Perempuan Senja (1984)
Buku yang kelima adalah karya Sirullah Kaelani yang berjudul Perempuan Senja. Pembaca akan disuguhkan 9 cerita pendek tentang kaum-kaum jelata dan terpinggirkan. Kaum-kaum yang menjalani nasib mereka, kaum-kaum yang memilih melawan, pasrah hingga acuh tak acuh dalam menghadapi nasibnya. Menariknya, dalam kisah-kisah yang ditulis Sirullah, orang-orang yang dalam menjalani nasib buruknya selalu memiliki Tuhan yang memilihkan jalan bagi mereka lewat kejadian gaib, keberuntungan hingga kematian sekalipun. Dalam buku ini pembaca akan mendapat pelajaran yang berharga tentang menjalani kehidupan di dunia.

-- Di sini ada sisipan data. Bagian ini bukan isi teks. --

(** [trimStart] drops white-space code points from the head for as long
    as there is one. *)
Fixpoint trimStart (s : string) : string :=
  match s with
  | EmptyString => EmptyString
  | String c r =>
      if ascii_space c then trimStart r
      else
        match r with
        | EmptyString => s
        | String d r1 =>
            if two_byte_space c d then trimStart r1
            else
              match r1 with
              | EmptyString => s
              | String e r2 =>
                  if three_byte_space c d e then trimStart r2 else s
              end
        end
  end.

(** The text consists of white-space code points only. *)
Fixpoint all_space (s : string) : bool :=
  match s with
  | EmptyString => true
  | String c r =>
      if ascii_space c then all_space r
      else
        match r with
        | EmptyString => false
        | String d r1 =>
            if two_byte_space c d then all_space r1
            else
              match r1 with
              | EmptyString => false
              | String e r2 =>
                  if three_byte_space c d e then all_space r2 else false
              end
        end
  end.

(** [trimEnd] cuts the text where nothing but white space follows. *)
Fixpoint trimEnd (s : string) : string :=
  match s with
  | EmptyString => EmptyString
  | String c r => if all_space s then EmptyString else String c (trimEnd r)
  end.

Definition trim (s : string) : string := trimEnd (trimStart s).

(** [s.includes(needle)] *)
Fixpoint includes (s needle : string) : bool :=
  String.prefix needle s
  || match s with
     | EmptyString => false
     | String _ r => includes r needle
     end.

Fixpoint char_in (c : ascii) (s : string) : bool :=
  match s with
  | EmptyString => false
  | String d r => Ascii.eqb c d || char_in c r
  end.

Definition newline : ascii := ascii_of_nat 10.

(** The lines of a text (what [split] at the line feed yields). *)
Fixpoint lines (s : string) : list string :=
  match s with
  | EmptyString => [EmptyString]
  | String c r =>
      if Ascii.eqb c newline then EmptyString :: lines r
      else
        match lines r with
        | l :: ls => String c l :: ls
        | [] => [String c EmptyString]
        end
  end.

(** ** generateConfirmationScript (server/routes.ts)

    The customer object the order route builds:
    [{ customerName, customerPhone, customerAddress, customerCity, quantity }]. *)
Record Customer : Type := mkCustomer {
  customerName : Value;
  customerPhone : Value;
  customerAddress : Value;
  customerCity : Value;
  quantity : Value
}.

(** [${v ? `label${v}` : ""}] *)
Definition optional_line (label : string) (v : Value) : Outcome string :=
  if truthy v then s ← to_string v; Ok (label +:+ s) else Ok "".

(** Every template literal opens with a line feed; the script templates
    close with a line feed and four spaces. *)
Definition template_open : string := String newline EmptyString.

Definition script_close : string := String newline "    ".

(** The text of the [ar] template between the line feed that opens the
    literal and the line feed and indentation that close it. *)
Definition script_ar_text (name pname qty price desc city address : string)
    : string :=
  "السلام عليكم " +:+ name +:+ "،

أشكرك على اهتمامك بمنتجنا.

تفاصيل طلبك:
المنتج: " +:+ pname +:+ "
الكمية: " +:+ qty +:+ "
" +:+ price +:+ "

وصف المنتج:
" +:+ desc +:+ "

" +:+ city +:+ "
" +:+ address +:+ "

هل تؤكد هذا الطلب؟

نحن في انتظار ردك.
شكراً لثقتكم بنا.".

(** The [ar] entry of [scripts]. *)
Definition script_ar (product : Obj) (customer : Customer) : Outcome string :=
  name ← to_string (customerName customer);
  pname ← to_string (get product "name");
  qty ← to_string (quantity customer);
  price ← optional_line "السعر: " (get product "price");
  description ← get_prop (get product "descriptions") "ar";
  desc ← to_string description;
  city ← optional_line "المدينة: " (customerCity customer);
  address ← optional_line "العنوان: " (customerAddress customer);
  Ok (trim (template_open
            +:+ script_ar_text name pname qty price desc city address
            +:+ script_close)).

(** The text of the [en] template between the line feed that opens the
    literal and the line feed and indentation that close it. *)
Definition script_en_text (name pname qty price desc city address : string)
    : string :=
  "Hello " +:+ name +:+ ",

Thank you for your interest in our product.

Order Details:
Product: " +:+ pname +:+ "
Quantity: " +:+ qty +:+ "
" +:+ price +:+ "

Product Description:
" +:+ desc +:+ "

" +:+ city +:+ "
" +:+ address +:+ "

Do you confirm this order?

We look forward to your response.
Thank you for your trust.".

(** The [en] entry of [scripts]. *)
Definition script_en (product : Obj) (customer : Customer) : Outcome string :=
  name ← to_string (customerName customer);
  pname ← to_string (get product "name");
  qty ← to_string (quantity customer);
  price ← optional_line "Price: " (get product "price");
  description ← get_prop (get product "descriptions") "en";
  desc ← to_string description;
  city ← optional_line "City: " (customerCity customer);
  address ← optional_line "Address: " (customerAddress customer);
  Ok (trim (template_open
            +:+ script_en_text name pname qty price desc city address
            +:+ script_close)).

(** The text of the [fr] template between the line feed that opens the
    literal and the line feed and indentation that close it. *)
Definition script_fr_text (name pname qty price desc city address : string)
    : string :=
  "Bonjour " +:+ name +:+ ",

Merci pour votre intérêt pour notre produit.

Détails de la commande:
Produit: " +:+ pname +:+ "
Quantité: " +:+ qty +:+ "
" +:+ price +:+ "

Description du produit:
" +:+ desc +:+ "

" +:+ city +:+ "
" +:+ address +:+ "

Confirmez-vous cette commande?

Nous attendons votre réponse.
Merci pour votre confiance.".

(** The [fr] entry of [scripts]. *)
Definition script_fr (product : Obj) (customer : Customer) : Outcome string :=
  name ← to_string (customerName customer);
  pname ← to_string (get product "name");
  qty ← to_string (quantity customer);
  price ← optional_line "Prix: " (get product "price");
  description ← get_prop (get product "descriptions") "fr";
  desc ← to_string description;
  city ← optional_line "Ville: " (customerCity customer);
  address ← optional_line "Adresse: " (customerAddress customer);
  Ok (trim (template_open
            +:+ script_fr_text name pname qty price desc city address
            +:+ script_close)).
(** * Guarded execution pipeline of [generate_diagram.py]

    A shallow embedding of the security-relevant core of
    [skills/azure-diagrams/scripts/generate_diagram.py]: the policy tables,
    the AST validator ([CodeValidator], [validate_code]), the two input
    sanitizers ([sanitize_name], [sanitize_output]), the output-path
    confinement check ([validate_output_path]) and the sandboxed executor
    ([execute_diagram_code]).

    Python values are modelled as follows.
    - A [str] is the list of its Unicode code points ([list N]); slicing,
      [len] and the regular-expression engine all work on code points.
    - A [set] of strings is a [gset str]; only membership and iteration in
      an unspecified order are used by the program.
    - Exceptions are explicit: a computation that can raise returns a
      [result], and the executor runs in a state-and-exception monad over a
      [world] that records the temporary directory and every process event. *)

From Stdlib Require Import NArith ZArith String Ascii List DecimalString.
From stdpp Require Import base option list sets gmap strings.

Local Open Scope N_scope.

#[local] Set Warnings "-register-all".

(** ** Python strings *)

Abbreviation str := (list N).

(** A source literal, as the list of its code points. *)
Definition pystr (s : string) : str :=
  N_of_ascii <$> list_ascii_of_string s.

Definition DOT : N := 46.
Definition SLASH : N := 47.
Definition NUL : N := 0.
Definition NEWLINE : N := 10.

(** [s.startswith(p)] *)
Fixpoint startswith (s p : str) {struct p} : bool :=
  match p, s with
  | [], _ => true
  | _ :: _, [] => false
  | a :: p', b :: s' => (a =? b) && startswith s' p'
  end.

(** [s.split(sep)] for a one-character separator: the segments between
    successive occurrences of [sep]; never the empty list. *)
Fixpoint split (sep : N) (s : str) : list str :=
  match s with
  | [] => [[]]
  | c :: s' =>
      if c =? sep then [] :: split sep s'
      else match split sep s' with
           | seg :: segs => (c :: seg) :: segs
           | [] => [[c]]
           end
  end.

(** [sep.join(items)] *)
Fixpoint join (sep : str) (items : list str) : str :=
  match items with
  | [] => []
  | [x] => x
  | x :: rest => x ++ sep ++ join sep rest
  end.

(** [s.replace(old, new)]: left to right, non-overlapping.  [skip] counts
    the characters of a match that are still to be consumed.  ([old] is
    never empty in this program.) *)
Fixpoint replace_from (old new : str) (skip : nat) (s : str) : str :=
  match s with
  | [] => []
  | c :: s' =>
      match skip with
      | S k => replace_from old new k s'
      | O =>
          if startswith s old
          then new ++ replace_from old new (pred (length old)) s'
          else c :: replace_from old new 0 s'
      end
  end.

Definition replace (old new s : str) : str := replace_from old new 0 s.

(** [re.sub(cls, repl, s)] where the pattern [cls] is a single character
    class: every character matching the class is a match of length one. *)
Definition re_sub_class (cls : N -> bool) (repl : str) (s : str) : str :=
  mjoin ((fun c => if cls c then repl else [c]) <$> s).

(** [s[:n]] *)
Definition slice_to (n : nat) (s : str) : str := take n s.

(** [str(z)] for an integer. *)
Definition str_of_Z (z : Z) : str :=
  pystr (NilEmpty.string_of_int (Z.to_int z)).

(** ** Security configuration *)

Record PolicyTables := {
  ALLOWED_IMPORTS : gset str;
  BLOCKED_BUILTINS : gset str;
  BLOCKED_ATTRIBUTES : gset str;
  BLOCKED_IMPORTS : gset str;
  ALLOWED_OUTPUT_DIRS : gset str
}.

Definition pyset (l : list string) : gset str := list_to_set (pystr <$> l).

Hilanglah Si Anak Hilang (1963)
Nasjah Djamin penulis buku Hilanglah Si Anak Hilang belajar melukis pada S Soedjojono dan Affandi dan mampu menjadi seorang pelukis. Maka, tak heran ia menulis cerita roman yang menggunakan tokoh utama sebagai seorang pelukis. Uniknya, Nasjah menceritakan kehidupan pelukis yang sangat individualisme dan memilih menjauh dari kehidupan keluarganya. Si tokoh utama yang bernama Kuning sangat menghargai nilai-nilai norma yang tertanam pada keluarganya, ia pun memilih keluar dari keluarganya untuk menjadi seorang pelukis di Yogya. Membaca cerita roman ini akan membuat kita memahami konflik-konflik mengenai nilai-nilai moral dan kebenaran dalam hidup kita.


Sobat (1981)
Siapakah pecinta sastra yang belum pernah membaca karya Putu Wijaya  tentulah mereka tergolong dalam pecinta sastra yang kasihan. Sobat adalah salah satu karya Putu Wijaya yang ditulis dengan dialog-dialog yang tegas dan pembaca akan merasa apa yang ia baca adalah sebuah adegan-adegan dalam pementasan drama. Di sinilah uniknya novel Sobat karya Putu Wijaya yang ditulis mirip dengan adegan dalam pementasan drama, maka pembaca akan mampu menggambarkan cerita dan konflik tentang persahabatan, perkawinan dan keluarga yang diceritakan dalam buku ini.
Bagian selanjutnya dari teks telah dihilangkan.